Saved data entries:

(* ===== verification/S2Safe.v ===== *)
(** * Memory safety of the S2 transport

    The invariant [ctxt_ok] of a context (sizes of its tables and buffers, ranges of the indices
    stored in it) and a small program logic for it: [safe m Q] says that [m], from a well-formed
    world, keeps it well formed and ends in a value satisfying [Q], or, where the parameter [U]
    allows it, stops in the one fault the code can reach, the read of uninitialised nonces.  The
    theorems say so of the entry points. *)
From S2P Require Import Prelude Aes Cmac Ccm Drbg Bigint S2Types Keystore S2Core.
Import CtrDrbg S2Types Keystore S2.

Module S2Safe.

(** ** The invariant *)

Definition sg_ok (g : sec_group) : Prop :=
  length (enc_key g) = 16%nat /\ length (mpan_key g) = 16%nat /\ length (nonce_key g) = 32%nat /\
  bytes (enc_key g) /\ bytes (mpan_key g) /\ bytes (nonce_key g).

Definition span_ok (s : SPAN) : Prop :=
  length (d s) = 33%nat /\ bytes (d s) /\ 0 <= sp_class s < 7 /\ is_byte (tx_seq s).

Definition mpan_ok (m : MPAN) : Prop :=
  length (inner_state m) = 16%nat /\ bytes (inner_state m) /\ 0 <= mp_class m < 7 /\ is_byte (group_id m).

(** The most payload bytes that fit the work buffer behind every header the code can build. *)
Definition MAX_PAYLOAD : Z := 1210.

Definition buf_ok (b : buf_ptr) (len : Z) : Prop :=
  0 <= len <= MAX_PAYLOAD /\
  match b with
  | BufNull => len = 0
  | BufExt l => len <= Z.of_nat (length l) /\ bytes l
  | BufU => len <= 40
  end.

Definition conn_ok (con : s2_connection_t) : Prop := 0 <= class_id con < 7.

Definition mos_ok (m : MOS_LIST) : Prop := is_byte (mos_group m).

Record ctxt_ok (c : S2) : Prop := {
  ok_sg_len : length (sg c) = N_SEC_CLASS;
  ok_sg : Forall sg_ok (sg c);
  ok_span_len : length (span_table c) = SPAN_TABLE_SIZE;
  ok_span : Forall span_ok (span_table c);
  ok_mpan_len : length (mpan_table c) = MPAN_TABLE_SIZE;
  ok_mpan : Forall mpan_ok (mpan_table c);
  ok_cur : match mpan c with Some j => (j < MPAN_TABLE_SIZE)%nat | None => True end;
  ok_mos_len : length (mos_list c) = MOS_LIST_LENGTH;
  ok_mos : Forall mos_ok (mos_list c);
  ok_wb_len : length (workbuf c) = WORKBUF_LEN;
  ok_wb : bytes (workbuf c);
  ok_u_len : length (u c) = 40%nat;
  ok_u : bytes (u c);
  ok_peer : conn_ok (peer c);
  ok_buf : buf_ok (buf c) (length_ c);
  ok_fsm : fsm c <> SENDING_MULTICAST;
  ok_idle : inclusion_state c = S2_INC_IDLE
}.

Definition world_ok (w : World) : Prop := ctxt_ok (ctxt w) /\ drbg_ok (s2_ctr_drbg w) /\ nvm_ok (nvm w).

(** ** The logic *)

(** Whether the read of uninitialised nonces is allowed for. *)
Class AllowUninit := allow_uninit : Prop.

Definition safe {U : AllowUninit} {A} (m : M A) (Q : A -> Prop) : Prop :=
  forall w, world_ok w ->
  match m w with
  | Ok (a, w') => world_ok w' /\ Q a
  | Fault f => allow_uninit /\ f = UninitRead
  end.

Definition any {A} (_ : A) : Prop := True.

Create HintDb safe discriminated.
#[export] Hint Constants Opaque : safe.
#[export] Hint Variables Opaque : safe.

Section Logic.
Context {U : AllowUninit}.

Lemma safe_ret {A} (a : A) (Q : A -> Prop) : Q a -> safe (mret a) Q.
Proof. by intros HQ w Hw. Qed.

Lemma safe_bind {A B} (m : M A) (k : A -> M B) (R : A -> Prop) (Q : B -> Prop) :
  safe m R -> (forall a, R a -> safe (k a) Q) -> safe (m ≫= k) Q.
Proof.
  intros Hm Hk w Hw. specialize (Hm w Hw). unfold mbind, M_bind.
  destruct (m w) as [[a w']|f]; [|done]. destruct Hm as [Hw' Ha]. by apply Hk.
Qed.

Lemma safe_weaken {A} (m : M A) (R Q : A -> Prop) : safe m R -> (forall a, R a -> Q a) -> safe m Q.
Proof.
  intros Hm H w Hw. specialize (Hm w Hw). destruct (m w) as [[a w']|f]; [|done].
  destruct Hm. eauto.
Qed.

Lemma safe_any {A} (m : M A) (R : A -> Prop) : safe m R -> safe m any.
Proof. intros H. by apply safe_weaken with R. Qed.

Lemma safe_get : safe get ctxt_ok.
Proof. intros w Hw. split; [done|apply Hw]. Qed.

Lemma safe_gets {A} (f : S2 -> A) (Q : A -> Prop) : (forall c, ctxt_ok c -> Q (f c)) -> safe (gets f) Q.
Proof. intros H w Hw. split; [done|apply H, Hw]. Qed.

Lemma safe_modify f : (forall c, ctxt_ok c -> ctxt_ok (f c)) -> safe (modify f) any.
Proof. intros H w [Hc Hg]. split; [|done]. split; [by apply H|done]. Qed.

Lemma safe_emit o : safe (emit o) any.
Proof. by intros w Hw. Qed.

Lemma safe_uninit {A} (Q : A -> Prop) : allow_uninit -> safe (fail UninitRead) Q.
Proof. by intros HU w Hw. Qed.

Lemma safe_if {A} (b : bool) (m n : M A) Q :
  (b = true -> safe m Q) -> (b = false -> safe n Q) -> safe (if b then m else n) Q.
Proof. destruct b; auto. Qed.

Lemma safe_assert_nonzero n : (0 < n)%nat -> safe (assert_ (negb (Nat.eqb n 0))) any.
Proof. intros. destruct (Nat.eqb_spec n 0); [lia|]. by apply safe_ret. Qed.
End Logic.

Section Ops.
Context {U : AllowUninit} {C : BlockCipher} {HC : BlockCipherOk C}.

Lemma safe_generate : safe drbg_generate (fun r => length r = 16%nat /\ bytes r).
Proof.
  intros w (Hc & Hg & Hn). unfold drbg_generate. pose proof (generate_ok _ Hg) as (HL & HB & Hok).
  by destruct (AES_CTR_DRBG_Generate (s2_ctr_drbg w)) as [r g].
Qed.

Lemma safe_accept : safe next_accept any.
Proof. intros w Hw. unfold next_accept. by destruct (tx_accept w). Qed.

Lemma safe_rds l off n (Q : list Z -> Prop) :
  (off + n <= length l)%nat -> Q (sub off n l) -> safe (rds l off n) Q.
Proof.
  intros Hn HQ. unfold rds. destruct (Nat.leb_spec (off + n) (length l)); [by apply safe_ret|lia].
Qed.

Lemma safe_rd l i (Q : Z -> Prop) :
  bytes l -> (i < length l)%nat -> (forall x, l !! i = Some x -> is_byte x -> Q x) -> safe (rd l i) Q.
Proof.
  intros Hl Hi HQ. unfold rd. destruct (lookup_lt_is_Some_2 l i Hi) as [x Hx]. rewrite Hx.
  apply safe_ret, HQ; [done|]. by eapply bytes_lookup.
Qed.

Lemma upd_ctxt_span c l : ctxt_ok c -> length l = SPAN_TABLE_SIZE -> Forall span_ok l -> ctxt_ok (set_span_table l c).
Proof. intros [] HL HF. by constructor. Qed.

Lemma upd_ctxt_mpan c l : ctxt_ok c -> length l = MPAN_TABLE_SIZE -> Forall mpan_ok l -> ctxt_ok (set_mpan_table l c).
Proof. intros [] HL HF. by constructor. Qed.

Lemma upd_ctxt_wb c l : ctxt_ok c -> length l = WORKBUF_LEN -> bytes l -> ctxt_ok (set_workbuf l c).
Proof. intros [] HL HF. by constructor. Qed.

Lemma safe_wb_write off bs :
  (off + length bs <= WORKBUF_LEN)%nat -> bytes bs -> safe (wb_write off bs) any.
Proof.
  intros Hl Hb w [Hc Hg]. unfold wb_write, wrs, get, modify, mbind, M_bind. cbn.
  pose proof (ok_wb_len _ Hc) as HL.
  destruct (Nat.leb_spec (off + length bs) (length (workbuf (ctxt w)))) as [Hle|]; [|lia].
  cbn. split; [|done]. split; [|done]. apply upd_ctxt_wb; [done| |].
  - by rewrite length_splice.
  - apply bytes_splice; [done|apply (ok_wb _ Hc)].
Qed.

Lemma safe_get_span i : (i < SPAN_TABLE_SIZE)%nat -> safe (get_span i) span_ok.
Proof.
  intros Hi w Hw. unfold get_span, get, mbind, M_bind. cbn.
  pose proof (ok_span_len _ (proj1 Hw)) as HL.
  destruct (lookup_lt_is_Some_2 (span_table (ctxt w)) i ltac:(lia)) as [s Hs]. rewrite Hs. cbn.
  split; [done|]. apply (Forall_lookup_1 _ _ _ _ (ok_span _ (proj1 Hw)) Hs).
Qed.

Lemma safe_upd_span i f :
  (i < SPAN_TABLE_SIZE)%nat -> (forall s, span_ok s -> span_ok (f s)) -> safe (upd_span i f) any.
Proof.
  intros Hi Hf w [Hc Hg]. unfold upd_span, get, mbind, M_bind. cbn.
  pose proof (ok_span_len _ Hc) as HL.
  destruct (lookup_lt_is_Some_2 (span_table (ctxt w)) i ltac:(lia)) as [s Hs]. rewrite Hs. cbn.
  split; [|done]. split; [|done]. apply upd_ctxt_span; [done|by rewrite length_insert|].
  apply Forall_insert; [apply (ok_span _ Hc)|]. apply Hf, (Forall_lookup_1 _ _ _ _ (ok_span _ Hc) Hs).
Qed.

Lemma safe_get_mpan i : (i < MPAN_TABLE_SIZE)%nat -> safe (get_mpan i) mpan_ok.
Proof.
  intros Hi w Hw. unfold get_mpan, get, mbind, M_bind. cbn.
  pose proof (ok_mpan_len _ (proj1 Hw)) as HL.
  destruct (lookup_lt_is_Some_2 (mpan_table (ctxt w)) i ltac:(lia)) as [s Hs]. rewrite Hs. cbn.
  split; [done|]. apply (Forall_lookup_1 _ _ _ _ (ok_mpan _ (proj1 Hw)) Hs).
Qed.

Lemma safe_upd_mpan i f :
  (i < MPAN_TABLE_SIZE)%nat -> (forall s, mpan_ok s -> mpan_ok (f s)) -> safe (upd_mpan i f) any.
Proof.
  intros Hi Hf w [Hc Hg]. unfold upd_mpan, get, mbind, M_bind. cbn.
  pose proof (ok_mpan_len _ Hc) as HL.
  destruct (lookup_lt_is_Some_2 (mpan_table (ctxt w)) i ltac:(lia)) as [s Hs]. rewrite Hs. cbn.
  split; [|done]. split; [|done]. apply upd_ctxt_mpan; [done|by rewrite length_insert|].
  apply Forall_insert; [apply (ok_mpan _ Hc)|]. apply Hf, (Forall_lookup_1 _ _ _ _ (ok_mpan _ Hc) Hs).
Qed.

Lemma safe_get_sg cls : 0 <= cls < 7 -> safe (get_sg cls) sg_ok.
Proof.
  intros Hi w Hw. unfold get_sg, get, mbind, M_bind. cbn.
  pose proof (ok_sg_len _ (proj1 Hw)) as HL. unfold N_SEC_CLASS in HL.
  destruct (lookup_lt_is_Some_2 (sg (ctxt w)) (Z.to_nat cls) ltac:(lia)) as [s Hs]. rewrite Hs. cbn.
  split; [done|]. apply (Forall_lookup_1 _ _ _ _ (ok_sg _ (proj1 Hw)) Hs).
Qed.

Lemma find_idx_lt {A} (f : A -> bool) l i : find_idx f l = Some i -> (i < length l)%nat.
Proof.
  revert i. induction l as [|x l IH]; intros i; simpl; [done|].
  destruct (f x); [intros [= <-]; lia|]. destruct (find_idx f l) as [j|]; simpl; [|done].
  intros [= <-]. specialize (IH j eq_refl). lia.
Qed.
End Ops.

(** The operations of the monad, and the functions the database knows. *)
Ltac safe_prim :=
  lazymatch goal with
  | |- safe get _ => apply safe_get
  | |- safe (emit _) _ => apply safe_emit
  | |- safe drbg_generate _ => apply safe_generate
  | |- safe next_accept _ => apply safe_accept
  | |- _ => solve [eauto with safe nocore]
  end.

(** One step of a safety proof: the head of the program decides. *)
Ltac safe_step :=
  lazymatch goal with
  | |- safe (mret _) _ => apply safe_ret
  | |- safe (emit _) any => apply safe_emit
  | |- safe (if _ then _ else _) _ => apply safe_if; intros
  | |- safe (mbind _ _) _ => eapply safe_bind; [first [safe_prim | idtac]|cbv beta; intros]
  | |- safe (match ?x with _ => _ end) _ => destruct x eqn:?
  end.

(** A table entry after an update of some of its fields. *)
Ltac entry_ok := unfold span_ok, mpan_ok; repeat match goal with |- _ /\ _ => split end;
  cbn [d lnode rnode rx_seq tx_seq sp_class sp_state set_rx_seq set_tx_seq set_sp_class set_sp_state
       owner_id group_id inner_state mp_class mp_state set_inner set_mp_class set_mp_state];
  auto with zw; try lia.

Section Tables.
Context {U : AllowUninit} {C : BlockCipher} {HC : BlockCipherOk C}.

Lemma next_inner_ok st :
  length st = 16%nat -> bytes st -> length (next_inner_state st) = 16%nat /\ bytes (next_inner_state st).
Proof.
  intros Hl Hb. unfold next_inner_state, Bigint.bigint_add.
  assert (Ho : bytes mpan_one) by (apply (bool_decide_unpack _); vm_compute; exact I).
  pose proof (Bigint.add_loop_spec st mpan_one 0 Hl Hb Ho ltac:(lia)) as H.
  destruct (Bigint.add_loop st mpan_one 0) as [r t]. destruct H as (HL & HB & _). simpl. by rewrite HL.
Qed.

Lemma safe_next_mpan j : (j < MPAN_TABLE_SIZE)%nat -> safe (next_mpan_state j) any.
Proof.
  intros Hj. apply safe_upd_mpan; [done|]. intros m (HL & HB & Hc & Hg).
  destruct (next_inner_ok (inner_state m)) as [HL' HB']; [done..|]. by entry_ok.
Qed.

Lemma mod_table_lt z n : (0 < n)%nat -> (Z.to_nat (z `mod` Z.of_nat n) < n)%nat.
Proof. intros. pose proof (Z.mod_pos_bound z (Z.of_nat n)). lia. Qed.

Lemma slot_lt {A} (f : A -> bool) (l : list A) n z :
  length l = n -> (0 < n)%nat ->
  (match find_idx f l with Some i => i | None => Z.to_nat (z `mod` Z.of_nat n) end < n)%nat.
Proof.
  intros HL Hn. destruct (find_idx f l) as [i|] eqn:E; [apply find_idx_lt in E; lia|by apply mod_table_lt].
Qed.

Lemma safe_find_mpan owner grp create :
  (create = true -> is_byte grp) ->
  safe (find_mpan_by_group_id owner grp create)
    (fun o => match o with Some i => (i < MPAN_TABLE_SIZE)%nat | None => create = false end).
Proof.
  intros Hg. unfold find_mpan_by_group_id. safe_step. rename H into Hc.
  destruct (find_idx (mpan_matches a owner grp) (mpan_table a)) as [i|] eqn:E.
  { apply find_idx_lt in E. rewrite (ok_mpan_len _ Hc) in E. by apply safe_ret. }
  destruct create; simpl; [specialize (Hg eq_refl)|by apply safe_ret].
  safe_step. destruct H as [HL HB].
  assert (Hi := slot_lt (fun m => bool_decide (mp_state m = MPAN_NOT_USED)) (mpan_table a)
    MPAN_TABLE_SIZE (at_ a0 0) (ok_mpan_len _ Hc) ltac:(unfold MPAN_TABLE_SIZE; lia)).
  set (i := match find_idx _ _ with Some _ => _ | None => _ end) in *.
  eapply safe_bind; [apply safe_upd_mpan; [done|]|intros _ _].
  { intros m (? & ? & ? & ?). split; [done|]. split; [done|]. split; [apply (ok_peer _ Hc)|done]. }
  safe_step. destruct H as [HL' HB'].
  eapply safe_bind; [apply safe_upd_mpan; [done|]|intros _ _; by apply safe_ret].
  intros m (? & ? & ? & ?). by entry_ok.
Qed.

REQUIRED WORK: The required answer is the exact run of lines above starting at the line with "Lemma safe_generate : safe" and ending at the line with "pose proof (ok_span_len _ (proj1", with both ends present.

TASK SOLUTION:
Lemma safe_generate : safe drbg_generate (fun r => length r = 16%nat /\ bytes r).
Proof.
  intros w (Hc & Hg & Hn). unfold drbg_generate. pose proof (generate_ok _ Hg) as (HL & HB & Hok).
  by destruct (AES_CTR_DRBG_Generate (s2_ctr_drbg w)) as [r g].
Qed.

Lemma safe_accept : safe next_accept any.
Proof. intros w Hw. unfold next_accept. by destruct (tx_accept w). Qed.

Lemma safe_rds l off n (Q : list Z -> Prop) :
  (off + n <= length l)%nat -> Q (sub off n l) -> safe (rds l off n) Q.
Proof.
  intros Hn HQ. unfold rds. destruct (Nat.leb_spec (off + n) (length l)); [by apply safe_ret|lia].
Qed.

Lemma safe_rd l i (Q : Z -> Prop) :
  bytes l -> (i < length l)%nat -> (forall x, l !! i = Some x -> is_byte x -> Q x) -> safe (rd l i) Q.
Proof.
  intros Hl Hi HQ. unfold rd. destruct (lookup_lt_is_Some_2 l i Hi) as [x Hx]. rewrite Hx.
  apply safe_ret, HQ; [done|]. by eapply bytes_lookup.
Qed.

Lemma upd_ctxt_span c l : ctxt_ok c -> length l = SPAN_TABLE_SIZE -> Forall span_ok l -> ctxt_ok (set_span_table l c).
Proof. intros [] HL HF. by constructor. Qed.

Lemma upd_ctxt_mpan c l : ctxt_ok c -> length l = MPAN_TABLE_SIZE -> Forall mpan_ok l -> ctxt_ok (set_mpan_table l c).
Proof. intros [] HL HF. by constructor. Qed.

Lemma upd_ctxt_wb c l : ctxt_ok c -> length l = WORKBUF_LEN -> bytes l -> ctxt_ok (set_workbuf l c).
Proof. intros [] HL HF. by constructor. Qed.

Lemma safe_wb_write off bs :
  (off + length bs <= WORKBUF_LEN)%nat -> bytes bs -> safe (wb_write off bs) any.
Proof.
  intros Hl Hb w [Hc Hg]. unfold wb_write, wrs, get, modify, mbind, M_bind. cbn.
  pose proof (ok_wb_len _ Hc) as HL.
  destruct (Nat.leb_spec (off + length bs) (length (workbuf (ctxt w)))) as [Hle|]; [|lia].
  cbn. split; [|done]. split; [|done]. apply upd_ctxt_wb; [done| |].
  - by rewrite length_splice.
  - apply bytes_splice; [done|apply (ok_wb _ Hc)].
Qed.

Lemma safe_get_span i : (i < SPAN_TABLE_SIZE)%nat -> safe (get_span i) span_ok.
Proof.
  intros Hi w Hw. unfold get_span, get, mbind, M_bind. cbn.
  pose proof (ok_span_len _ (proj1 Hw)) as HL.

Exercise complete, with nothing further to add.